We could read your words from anywhere
but you felt like the only soul sitting
in your swivel chair listening to your parents
dream-breathing down the hall while you typed
to boys from Kelowna and Trinidad about
your boredom and body. You blogged
about the three-legged moose you saw
on the highway to Terrace, the lonely red
radio light on top of a mountain. A boy
from Michigan called you on the phone.
His voice reminded you of a TV show.
It was dawn there, Detroit already falling
like an ancient empire. In the photo he sent
his face was obscured by a trucker hat.
Was the internet a series of tubes, or something
scientists kept in a room in California?
Did a robot army of spiders weave its connections?

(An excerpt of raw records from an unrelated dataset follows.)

Lemma handled_pending o m i s targets :
  planned o (results m) targets -> Nodes (results m) !! i = Some s -> Phase s = PhasePending ->
  filter in_flight (Nodes (results m)) = [] ->
  handled o m (advancePending ans i s m).
Proof.
  intros Hpl Hi Hp Hnone. assert (at_entry o (results m) i s) as Hat by (by constructor; [|apply Hpl]).
  assert (s ∈ Nodes (results m)) as Hin by (by eapply list_elem_of_lookup_2).
  unfold advancePending. destruct (liveProxy ans (ProxyName s)) as [proxy|] eqn:Hpx;
    [|by apply (rotation_handled_park o m _ i s); [|by constructor|..]].
  pose proof (evaluateGate_cases s (set_CurrentNode (Node s) m)) as Hg.
  destruct (evaluateGate _ _ _) as [[[blocked s'] m']|e]; [|by apply (rotation_handled_park o m _ i s); [|by constructor|..]].
  destruct Hg as (Hc & Hn & Ht & Hm & Hopen). destruct blocked; [by apply (rotation_handled_park o m _ i s)|].
  destruct (Hopen eq_refl) as (Hg & -> & ->). clear Hn Ht Hm Hopen.
  assert (wf_node s) as Hws by (destruct Hat as [_ [[Hall _ _ _] _]]; by eapply Forall_lookup_1 in Hall).
  assert (cs_Image (cn_Spec (px_Container proxy)) <> "") as Hne.
  { unfold liveProxy in Hpx. destruct (a_PodNamespace ans); [|done]. destruct (a_Proxy ans _) eqn:E; [|done].
    injection Hpx as ->. by eapply (ps_image _ Hps). }
  set (s1 := start_rotation ans proxy (s <| Reason := "" |>)).
  assert (wf_node s1 /\ PreviousImage s1 <> "") as [Hw1 Hp1].
  { apply start_wf; [|done|done]. by apply (same_core_wf s). }
  set (m1 := put i s1 (set_Blocked [] (set_Blocked [] (set_CurrentNode (Node s) m)))).
  assert (i < length (Nodes (results m)))%nat as Hlen by (by eapply lookup_lt_Some).
  assert (may_write o (TargetImage (results m1)) (Nodes (results m1))) as Hw.
  { apply (at_entry_write o (results m) i s); [done..|]. intros _. right. split; [done|apply Hpl]. }
  apply handled_persist_next; [exact Hw|done|]. intros m2 E2.
  set (o1 := apply_call stored o (PersistProgress (results m1) : call, None)).
  assert (at_entry o1 (results m2) i s1) as Hat1.
  { rewrite E2. constructor; [by apply list_lookup_insert_eq|]. split; [apply Hw|done]. }
  apply handled_patch_next.
  - rewrite E2. apply (held_patch_sound o (results m) targets s (stored_state s1)); try done.
    change (stored_state s1 ∈ stored_state <$> <[i := s1]> (Nodes (results m))). apply list_elem_of_fmap_2.
    apply (list_elem_of_lookup_2 _ i). by apply list_lookup_insert_eq.
  - intros e m' E'. rewrite <-E' in Hat1. by apply (rotation_handled_park o1 m' m' i s1).
  - intros m' _. exists []. by rewrite app_nil_r.
Qed.

Lemma indexOfPhase_none l phase : indexOfPhase l phase = None -> Forall (fun s => Phase s <> phase) l.
Proof. apply list_find_None. Qed.

Lemma indexOfPhase_some l phase i s : indexOfPhase l phase = Some (i, s) -> l !! i = Some s /\ Phase s = phase.
Proof. intros H. by apply list_find_Some in H as (? & ? & _). Qed.

(** Every handler parks or fails: only [AdvanceOne] itself lets the pass go on. *)
Definition parks (x : machine * outcome) : Prop := x.2 <> Proceed.

Lemma rotation_persist_parks out m : out <> Proceed -> parks (persist_then ans out m).
Proof. intros Ho. unfold parks, persist_then. by destruct (persist ans m) as [[] ?]. Qed.

Ltac parked := unfold parkOnErr, parkNode; repeat case_match; by first [apply rotation_persist_parks|unfold parks].

Lemma rotation_advanceInFlight_parks i s m : parks (advanceInFlight ans i s m).
Proof. unfold advanceInFlight. parked. Qed.

Lemma advancePending_parks i s m : parks (advancePending ans i s m).
Proof. unfold advancePending. parked. Qed.

Lemma none_in_flight l : Forall (fun s => Phase s <> PhaseInFlight) l -> filter in_flight l = [].
Proof. apply list_filter_none. Qed.

(** [AdvanceOne] makes sound calls, and lets the campaign end only when every entry is closed. *)
Lemma rotation_AdvanceOne_spec o m targets :
  wf_rotation (held_target o) (held o) -> planned o (results m) targets ->
  handled o m (AdvanceOne ans m) /\
  ((AdvanceOne ans m).2 = Proceed -> calls (AdvanceOne ans m).1 = calls m /\
    TargetImage (results (AdvanceOne ans m).1) = TargetImage (results m) /\
    Nodes (results (AdvanceOne ans m).1) = Nodes (results m) /\ Forall closed (Nodes (results m))).
Proof.
  intros Hwf Hpl. unfold AdvanceOne. case_decide; [by split; [exists []; rewrite app_nil_r|]|].
  destruct (indexOfPhase _ PhaseInFlight) as [[i s]|] eqn:Ei.
  - apply indexOfPhase_some in Ei as [Hi Hp]. split; [by eapply rotation_handled_in_flight|]. intros E. by apply rotation_advanceInFlight_parks in E.
  - apply indexOfPhase_none in Ei. destruct (Paused _).
    { split; [apply rotation_handled_persist; [apply Hpl|done]|]. intros E. by apply rotation_persist_parks in E. }
    destruct (indexOfPhase _ PhasePending) as [[i s]|] eqn:Ej.
    + apply indexOfPhase_some in Ej as [Hi Hp]. split; [by eapply handled_pending; [..|by apply none_in_flight]|].
      intros E. by apply advancePending_parks in E.
    + apply indexOfPhase_none in Ej. split; [by exists []; rewrite app_nil_r|]. intros _. split_and!; try done.
      pose proof (wr_nodes _ _ (proj1 (pl_write _ _ _ Hpl))) as Hw. rewrite Forall_forall in Ei, Ej, Hw |- *.
      intros s Hs. specialize (Ei s Hs). specialize (Ej s Hs). pose proof (wn_phase _ (Hw s Hs)) as Hph.
      unfold closed. clear -Hph Ei Ej. set_solver.
Qed.

(** Without a stored result nothing is held. *)
Lemma rehydrate_held o :
  Nodes (rehydrateFrom (ow_Result o) zero_result) = held o /\
  TargetImage (rehydrateFrom (ow_Result o) zero_result) = held_target o.
Proof. unfold held, held_target, held_result. by destruct (ow_Result o). Qed.

Lemma previous_held o :
  default [] (Nodes <$> ow_Result o) = held o /\ default "" (TargetImage <$> ow_Result o) = held_target o.
Proof. unfold held, held_target, held_result. by destruct (ow_Result o). Qed.

(** A plan either makes sound calls and stops, or leaves the planned entries. *)
Lemma rotation_Plan_spec o :
  wf_rotation (held_target o) (held o) ->
  match Plan ownerUID ans (ow_Result o) (mkMachine zero_result []) with
  | (m, Some _) => audit stored (sound ans) o (calls m)
  | (m, None) => calls m = [] /\ exists targets, planned o (results m) targets
  end.
Proof.
  intros Hwf. destruct (rehydrate_held o) as [Hn Ht]. destruct (previous_held o) as [Hpn Hpt].
  unfold Plan. rewrite Hpn, Hpt.
  set (m1 := update (rehydrateFrom (ow_Result o)) _). set (image := resolveTargetImage _ _).
  assert (forall t, t <> "" -> wf_rotation t (held o)) as Hany.
  { intros t Htne. destruct Hwf. by constructor. }
  assert (forall err, audit stored (sound ans) o (calls (failTerminally ans err m1).1)) as Hfail.
  { intros err. unfold failTerminally, do_call. simpl. split; [|done].
    change (may_write o (TargetImage (results m1)) (Nodes (results m1))). unfold m1. simpl. rewrite Hn, Ht. by split. }
  case_decide as E1; [apply Hfail|]. case_decide as E2; [apply Hfail|].
  assert (held_target o <> "" -> image = held_target o) as Hkeep.
  { intros Hne. destruct (decide (image = held_target o)); [done|]. by destruct E2. }
  set (m2 := update (fun r => r <| TargetImage := image |>) m1).
  assert (forall err, audit stored (sound ans) o (calls (waitWithPersistedErr ans err m2).1)) as Hwait.
  { intros err. destruct (rotation_handled_persist o m2 (update (fun r => r <| r_Err := err |> <| r_BlockedSince ::= fun b => Some (default (a_Now ans) b) |>) m2)
      (WaitError err)) as (l & Hl & Ha); [|done|unfold waitWithPersistedErr; by rewrite Hl].
    change (may_write o image (Nodes (results m1))). unfold m1. simpl. rewrite Hn. split; [by apply Hany|done]. }
  destruct (refuseIfAnotherCampaignRunning _ _); [apply Hwait|].
  destruct (targetProxies ans) as [targets|] eqn:Et; [|apply Hwait]. case_decide; [apply Hwait|].
  split; [done|]. exists targets.
  assert (Hp : sort_nodes (mergeCampaignNodes (held o) targets image).1 ≡ₚ merge_target (held o) image <$> targets) by apply sort_by_perm.
  constructor; [done|exact Hp|exact E1|done|]. split; [|exact Hkeep].
  change (wf_rotation image (sort_nodes (mergeCampaignNodes (held o) targets image).1)). rewrite Hp.
  apply (mergeCampaignNodes_wf (held_target o)); [done|by eapply resolveTargetProxies_apart|done].
Qed.

(** Every call of a pass is sound. *)
Lemma rotation_pass_audit o :
  wf_rotation (held_target o) (held o) -> audit stored (sound ans) o (calls (pass ownerUID ans o).1).
Proof.
  intros Hwf. unfold pass. destruct (terminal o); [done|]. pose proof (rotation_Plan_spec o Hwf) as Hp.
  destruct (Plan _ _ _ _) as [m [e|]]; [done|]. destruct Hp as (Hc & targets & Hpl).
  pose proof (rotation_AdvanceOne_spec o m targets Hwf Hpl) as [(l & Hl & Ha) Hend].
  destruct (AdvanceOne ans m) as [m1 []]; simpl in Hl, Hend |- *; try by rewrite Hl, Hc.
  destruct Hend as (Hc1 & Ht1 & Hr1 & Hall); [done|].
  unfold finalize, do_call. rewrite Hc1, Hc. simpl.
  assert (sound ans o (MarkDone (results m1))) as Hs.
  { simpl. rewrite Ht1, Hr1. split; [apply Hpl|done]. }
  by destruct (a_Call _ _ _).
Qed.
End handlers.

(** ** Runs *)

(** A call is sound in some environment. *)
Definition some_sound (o : owner) (c : call) : Prop := exists ans, proxies_sound ans /\ sound ans o c.

Definition wf_owner (o : owner) : Prop := wf_rotation (held_target o) (held o).

(** Once there is a target image it stays. *)
Definition same_target (o o' : owner) : Prop := held_target o <> "" -> held_target o' = held_target o.

#[export] Instance same_target_preorder : PreOrder same_target.
Proof. split; [by intros o|]. intros a b c Hab Hbc Ha. rewrite Hbc, Hab; [done..|]. by rewrite Hab. Qed.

In every post, you were the lonely red radio light
we could see from the airport but never get close to.
You gave virtual blowjobs, saw how other
kids in other towns cut themselves, how other
kids walked around other ice rinks with other
problems and frenemies. After school
you lived different versions of the same.
What’s your favourite colour? Sometimes yellow,
mostly red. Who’s your best friend?
What’s the one thing you’ll never forget?
Listen to me, Lonely Radio, I sat behind you
in Spanish. Your hair kept changing colours —
black, purple, black, red, a beautiful lightshow.
Years later, an online boy you loved
was shot dead by his teenaged wife.
Another internet friend messaged you about it.
In the news article, you could see the wife’s photo
but not his. Lonely Radio, you haven’t written
in a while. I think of you every time I fly
from Terrace with Styrofoam coffee and the sun
closing red behind the mountains — please
write, please tell us that you’re fine.